=== Problem ===
A verbatim copy of each record is required.

=== Data shown ===

Definition order_headers (token : option string) : gmap string string :=
  <[ "Authorization" := "Bearer " +:+ splice token ]>
    {[ "Content-Type" := "application/json" ]}.

(** The request that [handlePlaceOrder] issues. *)
Definition order_request (s : State) (ls : gmap string string) : Effect :=
  EFetch "${API_BASE_URL}/orders" "POST" (order_headers (ls !! "token"))
         (Some (JObject [("cartId", JString (splice (cartId s)))])).

(** The requests among the effects that a handler added to the trace
    [tr]. *)
Definition requests_since (tr : list Effect) (σ' : Sigma State) : list Effect :=
  filter (λ e, is_fetch e = true) (drop (length tr) (trace σ')).

End CheckoutPageSpec.

(** ** Definitions for the properties of the rest of the code *)

(** The effects that a handler added to the trace [tr], and the requests
    among them. *)
Definition new_effects {St} (tr : list Effect) (σ' : Sigma St) : list Effect :=
  drop (length tr) (trace σ').
Definition new_requests {St} (tr : list Effect) (σ' : Sigma St) : list Effect :=
  filter (λ e, is_fetch e = true) (new_effects tr σ').

(** The navigations among the effects. *)
Definition is_navigate (e : Effect) : bool :=
  match e with ENavigate _ _ => true | _ => false end.
Definition new_navigations {St} (tr : list Effect) (σ' : Sigma St) : list Effect :=
  filter (λ e, is_navigate e = true) (new_effects tr σ').

(** What a handler gets out of one request: the payload it was after; a
    response it silently ignores (status not OK, or an envelope that is not
    a success); or an exception (the network failed, or the body could not
    be read). *)
Inductive answer (A : Type) :=
| Got (a : A)
| Ignored
| Threw.
Arguments Got {A} a.
Arguments Ignored {A}.
Arguments Threw {A}.

Module CheckoutLoadSpec.
Import CheckoutPage.

Definition cart_answer (net : FetchOutcome LoadApi.CartEnvelope)
  : answer LoadApi.Cart :=
  match net with
  | NetworkError => Threw
  | Responded r =>
      if ok r then
        match body r with
        | Some env =>
            match LoadApi.success env, LoadApi.data env with
            | true, Some cart => Got cart
            | _, _ => Ignored
            end
        | None => Threw
        end
      else Ignored
  end.

Definition address_answer (net : FetchOutcome LoadApi.AddressEnvelope)
  : answer (list Address) :=
  match net with
  | NetworkError => Threw
  | Responded r =>
      if ok r then
        match body r with
        | Some env =>
            match LoadApi.addr_success env, LoadApi.addr_data env with
            | true, Some l => Got l
            | _, _ => Ignored
            end
        | None => Threw
        end
      else Ignored
  end.

(** The line for a server item, when the item has a product. *)
Definition line (item : LoadApi.Item) : option CartItem :=
  of_api item <$> LoadApi.product item.

(** What the cart obtained does to the local cart: it is replaced by the
    lines of the items; it is kept, when the cart carries no list of
    items; or the mapping throws, because an item has no product. *)
Inductive items_result :=
| Replaced (lines : list CartItem)
| Kept
| MapThrew.

Definition map_items (cart : LoadApi.Cart) : items_result :=
  match LoadApi.items cart with
  | Some items =>
      match mapM line items with
      | Some lines => Replaced lines
      | None => MapThrew
      end
  | None => Kept
  end.

(** The cart step of [loadCheckoutData] threw: the request did, or the
    mapping of the items of the cart obtained. *)
Definition cart_threw (net_cart : FetchOutcome LoadApi.CartEnvelope) : bool :=
  match cart_answer net_cart with
  | Threw => true
  | Got cart => match map_items cart with MapThrew => true | _ => false end
  | Ignored => false
  end.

=== Result for this task ===
Definition order_headers (token : option string) : gmap string string :=
  <[ "Authorization" := "Bearer " +:+ splice token ]>
    {[ "Content-Type" := "application/json" ]}.

(** The request that [handlePlaceOrder] issues. *)
Definition order_request (s : State) (ls : gmap string string) : Effect :=
  EFetch "${API_BASE_URL}/orders" "POST" (order_headers (ls !! "token"))
         (Some (JObject [("cartId", JString (splice (cartId s)))])).

(** The requests among the effects that a handler added to the trace
    [tr]. *)
Definition requests_since (tr : list Effect) (σ' : Sigma State) : list Effect :=
  filter (λ e, is_fetch e = true) (drop (length tr) (trace σ')).

End CheckoutPageSpec.

(** ** Definitions for the properties of the rest of the code *)

(** The effects that a handler added to the trace [tr], and the requests
    among them. *)
Definition new_effects {St} (tr : list Effect) (σ' : Sigma St) : list Effect :=
  drop (length tr) (trace σ').
Definition new_requests {St} (tr : list Effect) (σ' : Sigma St) : list Effect :=
  filter (λ e, is_fetch e = true) (new_effects tr σ').

(** The navigations among the effects. *)
Definition is_navigate (e : Effect) : bool :=
  match e with ENavigate _ _ => true | _ => false end.
Definition new_navigations {St} (tr : list Effect) (σ' : Sigma St) : list Effect :=
  filter (λ e, is_navigate e = true) (new_effects tr σ').

(** What a handler gets out of one request: the payload it was after; a
    response it silently ignores (status not OK, or an envelope that is not
    a success); or an exception (the network failed, or the body could not
    be read). *)
Inductive answer (A : Type) :=
| Got (a : A)
| Ignored
| Threw.
Arguments Got {A} a.
Arguments Ignored {A}.
Arguments Threw {A}.

Module CheckoutLoadSpec.
Import CheckoutPage.

Definition cart_answer (net : FetchOutcome LoadApi.CartEnvelope)
  : answer LoadApi.Cart :=
  match net with
  | NetworkError => Threw
  | Responded r =>
      if ok r then
        match body r with
        | Some env =>
            match LoadApi.success env, LoadApi.data env with
            | true, Some cart => Got cart
            | _, _ => Ignored
            end
        | None => Threw
        end
      else Ignored
  end.

Definition address_answer (net : FetchOutcome LoadApi.AddressEnvelope)
  : answer (list Address) :=
  match net with
  | NetworkError => Threw
  | Responded r =>
      if ok r then
        match body r with
        | Some env =>
            match LoadApi.addr_success env, LoadApi.addr_data env with
            | true, Some l => Got l
            | _, _ => Ignored
            end
        | None => Threw
        end
      else Ignored
  end.

(** The line for a server item, when the item has a product. *)
Definition line (item : LoadApi.Item) : option CartItem :=
  of_api item <$> LoadApi.product item.

(** What the cart obtained does to the local cart: it is replaced by the
    lines of the items; it is kept, when the cart carries no list of
    items; or the mapping throws, because an item has no product. *)
Inductive items_result :=
| Replaced (lines : list CartItem)
| Kept
| MapThrew.

Definition map_items (cart : LoadApi.Cart) : items_result :=
  match LoadApi.items cart with
  | Some items =>
      match mapM line items with
      | Some lines => Replaced lines
      | None => MapThrew
      end
  | None => Kept
  end.

(** The cart step of [loadCheckoutData] threw: the request did, or the
    mapping of the items of the cart obtained. *)
Definition cart_threw (net_cart : FetchOutcome LoadApi.CartEnvelope) : bool :=
  match cart_answer net_cart with
  | Threw => true
  | Got cart => match map_items cart with MapThrew => true | _ => false end
  | Ignored => false
  end.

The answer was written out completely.